For the first generation dendrimer with biphenyl dendrons almost all (97.4 %) of the LUMO density was calculated to reside on the 2-phenylpyridyl ligand. Only around 2 % was found on the iridium and the remainder on the dendron. In each of the three generations of the carbazole dendrimers, as the table shows, the LUMO distribution was very similar, which indicated that the carbazole units did not strongly affect the LUMO energy density distributions.

Table 5.1: Mulliken populations of the frontier molecular orbitals of the first generation biphenyl based dendrimer and the three generations of carbazolyl dendronised dendrimers. Ir = iridium(III), ppy = 2- phenylpyridyl ligand, Layer 1 = first level of carbazole or phenyl branching units, Layer 2 = second level of carbazole branching units, and Layer 3 = final level of carbazole units [160]

HOMO distributions. For Ir-G1 the HOMO distribution was such that nearly all of the HOMO orbital density was on the central iridium metal core complex, 52.6 % of the density lay here, with 41.2 % on the ppy ligand, and the remaining 6.2 % on the biphenyl dendron [160].

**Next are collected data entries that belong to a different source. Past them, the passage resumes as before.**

(** * BookTopia reading log: statistics, validation and leaderboard

    A shallow embedding of the reading-log logic of the BookTopia
    front-end (js/reading-log.js in its Supabase and its Appwrite variant,
    the latter with the configuration script that sets up its services
    and with getProfile of js/auth.js, the date utilities of js/utils.js,
    and the parts of js/dashboard.js that compute what is shown).

    Conventions of the embedding.
    - A JavaScript number that the code treats as a count or as a
      timestamp is an integer [Z]; a number that comes from the user
      (pagesRead) or from a division is a rational [Q].
    - A [Date] object is its time value: milliseconds since the epoch, UTC.
    - A date string YYYY-MM-DD is the calendar day it denotes, counted in
      days since 1970-01-01 ([days_from_civil] and [civil_from_days] are
      the two directions of that correspondence).
    - Division is exact.  The quotients that the code rounds are of
      integers far below 2^53, for which rounding the nearest double gives
      the same integer as rounding the exact quotient.
    - The environment [Env] holds the clock and the offset of local time
      from UTC, which is taken to be constant (no daylight-saving change
      inside the few days the code looks at).
    - The global object [window] is the map from property names to what
      the scripts assigned to them; a property that no script assigns is
      [undefined], and a method call on it throws a [TypeError]. *)

From Stdlib Require Import ZArith QArith Qround List String Bool Lia Lqa.
From Stdlib Require Import Permutation Sorting.Sorted DecimalString FinFun.
Import ListNotations.

Close Scope Q_scope.
Open Scope string_scope.
Open Scope list_scope.
Open Scope Z_scope.
Lemma wp_for_each {A} (I : S -> Prop) (E : S -> exn -> Prop) (l : list A) f s :
  (forall x s', x ∈ l -> I s' -> wp (f x) (fun s'' _ => I s'') E s') ->
  I s -> wp (for_each l f) (fun s' _ => I s') E s.
Proof.
  revert s. induction l as [| x l IH]; intros s Hf HI; [done |].
  simpl. apply wp_bind. eapply wp_conseq; [apply Hf; [left | done] | | done].
  intros s' u HI'. apply IH; [| done]. intros y s'' Hy. apply Hf. by right.
Qed.

(** A loop that consumes its list. *)
Lemma wp_for_each_rest {A} (I : list A -> S -> Prop) (E : S -> exn -> Prop) (l : list A) f s :
  (forall x rest s', I (x :: rest) s' -> wp (f x) (fun s'' _ => I rest s'') E s') ->
  I l s -> wp (for_each l f) (fun s' _ => I [] s') E s.
Proof.
  intros Hf. revert s. induction l as [| x l IH]; intros s HI; [done |].
  simpl. apply wp_bind. eapply wp_conseq; [by apply Hf | | done]. intros s' u HI'. by apply IH.
Qed.

(** A counting loop. *)
Lemma wp_for_each_seqZ (I : Z -> S -> Prop) (E : S -> exn -> Prop) n f s :
  (forall k s', 0 <= k < n -> I k s' -> wp (f k) (fun s'' _ => I (k + 1) s'') E s') ->
  I 0 s -> 0 <= n -> wp (for_each (seqZ 0 n) f) (fun s' _ => I n s') E s.
Proof.
  intros Hf HI Hn. enough (forall m k s', k + Z.of_nat m = n -> 0 <= k -> I k s' ->
    wp (for_each (seqZ k (Z.of_nat m)) f) (fun s' _ => I n s') E s') as Hgen
    by (specialize (Hgen (Z.to_nat n) 0 s); rewrite Z2Nat.id in Hgen by done; by apply Hgen).
  induction m as [| m IH]; intros k s' Hk H0 HIk.
  - rewrite seqZ_nil by done. by replace n with k by lia.
  - rewrite seqZ_cons by lia. cbn [for_each]. apply wp_bind. eapply wp_conseq; [apply Hf; [lia | done] | | done].
    intros s'' u HI'. rewrite Nat2Z.inj_succ, Z.pred_succ. apply IH; [lia | lia | by rewrite <- Z.add_1_r].
Qed.
End WeakestPreconditions.

(** One step of symbolic execution; [wp_auto] repeats it. *)
Ltac wp_step :=
  lazymatch goal with
  | |- wp (bind _ _) _ _ _ => apply wp_bind
  | |- wp (ret _) _ _ _ => apply wp_ret
  | |- wp (throw _) _ _ _ => apply wp_throw
  | |- wp (gets _) _ _ _ => apply wp_gets
  | |- wp (modify _) _ _ _ => apply wp_modify
  | |- wp (throw_if _ _) _ _ _ => apply wp_throw_if; intros ?
  | |- wp (when _ _) _ _ _ => apply wp_when; intros ?
  | |- wp (of_option _ _) _ _ _ => apply wp_of_option; intros
  | |- wp (of_outcome _) _ _ _ => apply wp_of_outcome; intros
  | |- wp (try_catch _ _) _ _ _ => apply wp_try_catch
  | |- wp (if ?b then _ else _) _ _ _ => destruct b eqn:?; cbv iota
  | |- wp (match ?o with Some _ => _ | None => _ end) _ _ _ => destruct o eqn:?; cbv iota
  end.

Ltac wp_auto := repeat (wp_step; cbv beta).

Lemma preserves_bind {S A B} (I : S -> Prop) (m : M S A) (k : A -> M S B) :
  preserves I m -> (forall a, preserves I (k a)) -> preserves I (bind m k).
Proof.
  intros Hm Hk s Hs. apply wp_bind. eapply wp_conseq; [by apply Hm | | done].
  intros s' a Hs'. by apply Hk.
Qed.

Lemma preserves_for_each {S A} (I : S -> Prop) (l : list A) (f : A -> M S unit) :
  (forall x, preserves I (f x)) -> preserves I (for_each l f).
Proof. intros Hf s Hs. apply wp_for_each; [| done]. intros x s' _ Hs'. by apply Hf. Qed.

(** ** Lists of numbers *)

Definition sumZ (l : list Z) : Z := foldr Z.add 0 l.

Lemma sumZ_cons x l : sumZ (x :: l) = x + sumZ l.
Proof. done. Qed.

Lemma sumZ_app l1 l2 : sumZ (l1 ++ l2) = sumZ l1 + sumZ l2.
Proof. induction l1; simpl; lia. Qed.

Lemma sumZ_perm l1 l2 : l1 ≡ₚ l2 -> sumZ l1 = sumZ l2.
Proof. induction 1; simpl; lia. Qed.

Lemma sumZ_nonneg l : Forall (fun x => 0 <= x) l -> 0 <= sumZ l.
Proof. induction 1; simpl; lia. Qed.

#[global] Instance sumZ_proper : Proper ((≡ₚ) ==> (=)) sumZ.
Proof. intros l1 l2. apply sumZ_perm. Qed.

Lemma sumZ_replicate n x : sumZ (replicate n x) = Z.of_nat n * x.
Proof. induction n as [| n IH]; [done |]. rewrite replicate_S. simpl sumZ. rewrite IH. lia. Qed.

Lemma filter_ext_in {A} (P Q : A -> Prop) `{!forall x, Decision (P x)} `{!forall x, Decision (Q x)}
    (l : list A) :
  (forall x, x ∈ l -> P x <-> Q x) -> filter P l = filter Q l.
Proof.
  induction l as [| x l IH]; intros Hpq; [done |]. rewrite !filter_cons.
  rewrite IH by (intros y Hy; apply Hpq; by right).
  destruct (decide (P x)) as [Hp | Hp], (decide (Q x)) as [Hq | Hq]; try done;
    exfalso; pose proof (Hpq x ltac:(left)); tauto.
Qed.

Section Filter.
Context {A : Type} (P : A -> Prop) `{!forall x, Decision (P x)}.
Implicit Types (l : list A).

Lemma filter_all l : (forall x, x ∈ l -> P x) -> filter P l = l.
Proof.
  induction l as [| x l IH]; intros Hall; [done |]. rewrite filter_cons_True by (apply Hall; left).
  f_equal. apply IH. intros y Hy. apply Hall. by right.
Qed.
Definition validate_metric_catalog (catalog : list MetricDefinition) (maximum_histogram_boundaries : Z) : outcome unit :=
  try! _ := require (negb (bool_decide (zlength catalog = 0))) (invalid_argument "telemetry metric catalog must be nonempty") in
  validate_definitions [] catalog maximum_histogram_boundaries.

Definition validate_configuration (configuration : TelemetryConfiguration) : outcome unit :=
  let limits := tc_limits configuration in
  try! _ := require (negb ((tc_sample_interval_ns configuration =? 0) || (tl_metric_series limits =? 0) ||
                           (tl_decision_records limits =? 0) || (tl_domain_records limits =? 0) || (tl_samples limits =? 0) ||
                           (tl_histogram_boundaries limits =? 0) || (tl_correlation_edges limits =? 0) ||
                           (tl_serialized_bytes limits =? 0)))
              (invalid_argument "telemetry limits and sample interval must be positive") in
  validate_metric_catalog metric_catalog (tl_histogram_boundaries limits).

(** ** The registry *)

Definition checked_add (left right : Z) : outcome Z :=
  if right >? u64_max - left then Throw (overflow_error "telemetry metric value overflow") else Ret (u64_wrap (left + right)).

Record MetricSeriesKey : Type := mkMetricSeriesKey {
  sk_metric : MetricId;
  sk_labels : MetricLabels;
}.

#[global] Instance MetricLabelValue_eq_dec : EqDecision MetricLabelValue.
Proof. solve_decision. Defined.

#[global] Instance MetricSeriesKey_eq_dec : EqDecision MetricSeriesKey.
Proof. solve_decision. Defined.

(** The order of the keys: the metric, then the labels lexicographically. *)
Definition label_less (x y : MetricLabelValue) : bool :=
  (MetricLabel_value (mlv_label x) <? MetricLabel_value (mlv_label y)) ||
  (MetricLabel_value (mlv_label x) =? MetricLabel_value (mlv_label y)) && (mlv_value x <? mlv_value y).

Fixpoint labels_less (l r : MetricLabels) : bool :=
  match l, r with
  | [], [] => false
  | [], _ :: _ => true
  | _ :: _, [] => false
  | x :: l, y :: r => label_less x y || bool_decide (x = y) && labels_less l r
  end.

Definition key_less (x y : MetricSeriesKey) : bool :=
  (MetricId_value (sk_metric x) <? MetricId_value (sk_metric y)) ||
  (MetricId_value (sk_metric x) =? MetricId_value (sk_metric y)) && labels_less (sk_labels x) (sk_labels y).

Record MetricSeriesState : Type := mkMetricSeriesState {
  ms_kind : MetricKind;
  ms_scalar : Z;
  ms_histogram_buckets : list Z;
  ms_histogram_count : Z;
  ms_histogram_sum : Z;
}.

Record MetricSeriesSnapshot : Type := mkMetricSeriesSnapshot {
  mss_metric : MetricId;
  mss_labels : MetricLabels;
  mss_kind : MetricKind;
  mss_scalar : Z;
  mss_histogram_buckets : list Z;
  mss_histogram_count : Z;
  mss_histogram_sum : Z;
}.

Record MetricRegistry : Type := mkMetricRegistry {
  mr_maximum_series : Z;
  mr_series : list (MetricSeriesKey * MetricSeriesState);
}.

(** [find], [emplace] of a new key, and assignment through the reference to a known one. *)
Fixpoint find_series (key : MetricSeriesKey) (series : list (MetricSeriesKey * MetricSeriesState)) : option MetricSeriesState :=
  match series with
  | [] => None
  | (k, state) :: rest => if bool_decide (k = key) then Some state else find_series key rest
  end.

Fixpoint emplace (key : MetricSeriesKey) (state : MetricSeriesState) (series : list (MetricSeriesKey * MetricSeriesState))
    : list (MetricSeriesKey * MetricSeriesState) :=
  match series with
  | [] => [(key, state)]
  | (k, s) :: rest => if key_less key k then (key, state) :: series else (k, s) :: emplace key state rest
  end.

Definition assign_entry (key : MetricSeriesKey) (state : MetricSeriesState) (series : list (MetricSeriesKey * MetricSeriesState))
    : list (MetricSeriesKey * MetricSeriesState) :=
  (fun e => if bool_decide (fst e = key) then (key, state) else e) <$> series.

Definition new_registry (maximum_series maximum_histogram_boundaries : Z) : outcome MetricRegistry :=
  try! _ := require (negb ((maximum_series =? 0) || (maximum_histogram_boundaries =? 0)))
              (invalid_argument "telemetry metric catalog limits must be positive") in
  try! _ := validate_metric_catalog metric_catalog maximum_histogram_boundaries in
  Ret (mkMetricRegistry maximum_series []).

Definition validate_labels (definition : MetricDefinition) (labels : MetricLabels) : outcome unit :=
  let supplied := labels_mask labels in
  try! _ := require (Z.land supplied (md_required_labels definition) =? md_required_labels definition)
              (invalid_argument "telemetry metric is missing a required label") in
  require (Z.ldiff supplied (md_allowed_labels definition) =? 0)
    (invalid_argument "telemetry metric received an unsupported label").

(** The state of a known series; [None] when there is room for a new one. *)
Definition validate_series (metric : MetricId) (labels : MetricLabels) (expected : MetricKind) (r : MetricRegistry)
    : outcome (option MetricSeriesState) :=
  try! definition := metric_definition metric in
  try! _ := validate_labels definition labels in
  try! _ := require (bool_decide (md_kind definition = expected))
              (invalid_argument "telemetry metric operation does not match metric kind") in
  match find_series (mkMetricSeriesKey metric labels) (mr_series r) with
  | Some state => Ret (Some state)
  | None =>
      if zlength (mr_series r) >=? mr_maximum_series r
      then Throw (length_error "telemetry metric series limit exceeded") else Ret None
  end.

(** The series, created when it is new. *)
Definition require_series (metric : MetricId) (labels : MetricLabels) (expected : MetricKind) : M MetricRegistry MetricSeriesState :=
  let! r := gets (fun r => r) in
  let! found := of_outcome (validate_series metric labels expected r) in
  match found with
  | Some state => ret state
  | None =>
      let! definition := of_outcome (metric_definition metric) in
      let state := mkMetricSeriesState expected 0
        (if bool_decide (expected = MetricKind_Histogram)
         then replicate (S (length (md_histogram_boundaries definition))) 0 else []) 0 0 in
      do! modify (fun r => {| r with mr_series := emplace (mkMetricSeriesKey metric labels) state (mr_series r) |}) in
      ret state
  end.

In contrast moving to the Ir-CarbG1 dendrimer with carbazole dendrons, the amount of HOMO density on the iridium at 24.8 % was less than half of that found in the biphenyl dendron dendrimer. There was a similar percentage of the HOMO density on the ligand: 34.3 % in Ir-CarbG1. The remaining 40.4 % was found on the first layer of the carbazole units of the dendron, a large increase over the 6.2 % found on the biphenyl dendron for Ir-G1. In the second-generation carbazole dendrimer (Ir-CarbG2), the HOMO orbital density on the iridium atom fell further to 9.7 %, with 21.5 % on the ligand. Most of the density was found to reside on the first (41.5 %) and second (27.3 %) layers of carbazole units. A further dilution of the HOMO density on the iridium(III) complex continued with the third generation carbazole dendrimer where only 2.1 % was found on the iridium, and 6.7 % was found on the ppy ligand. The remaining HOMO orbital density was distributed between the first (22.3 %), second (37.8 %), and third (31.1 %) carbazole layers [160].

In the biphenyl dendronised dendrimers, in which the HOMOs on adjacent cores are effectively isolated from one another, the hole transport is known to be via core-to-core hopping, with hole transport found to increase with dendrimer generation [42, 93]. The fact that the HOMO was distributed over the whole of the carbazole dendronised dendrimers, as opposed to being localised on the core complex, indicates the hole transport in the two types of dendrimer could be very different, an issue that was considered further in subsequent sections of this this chapter.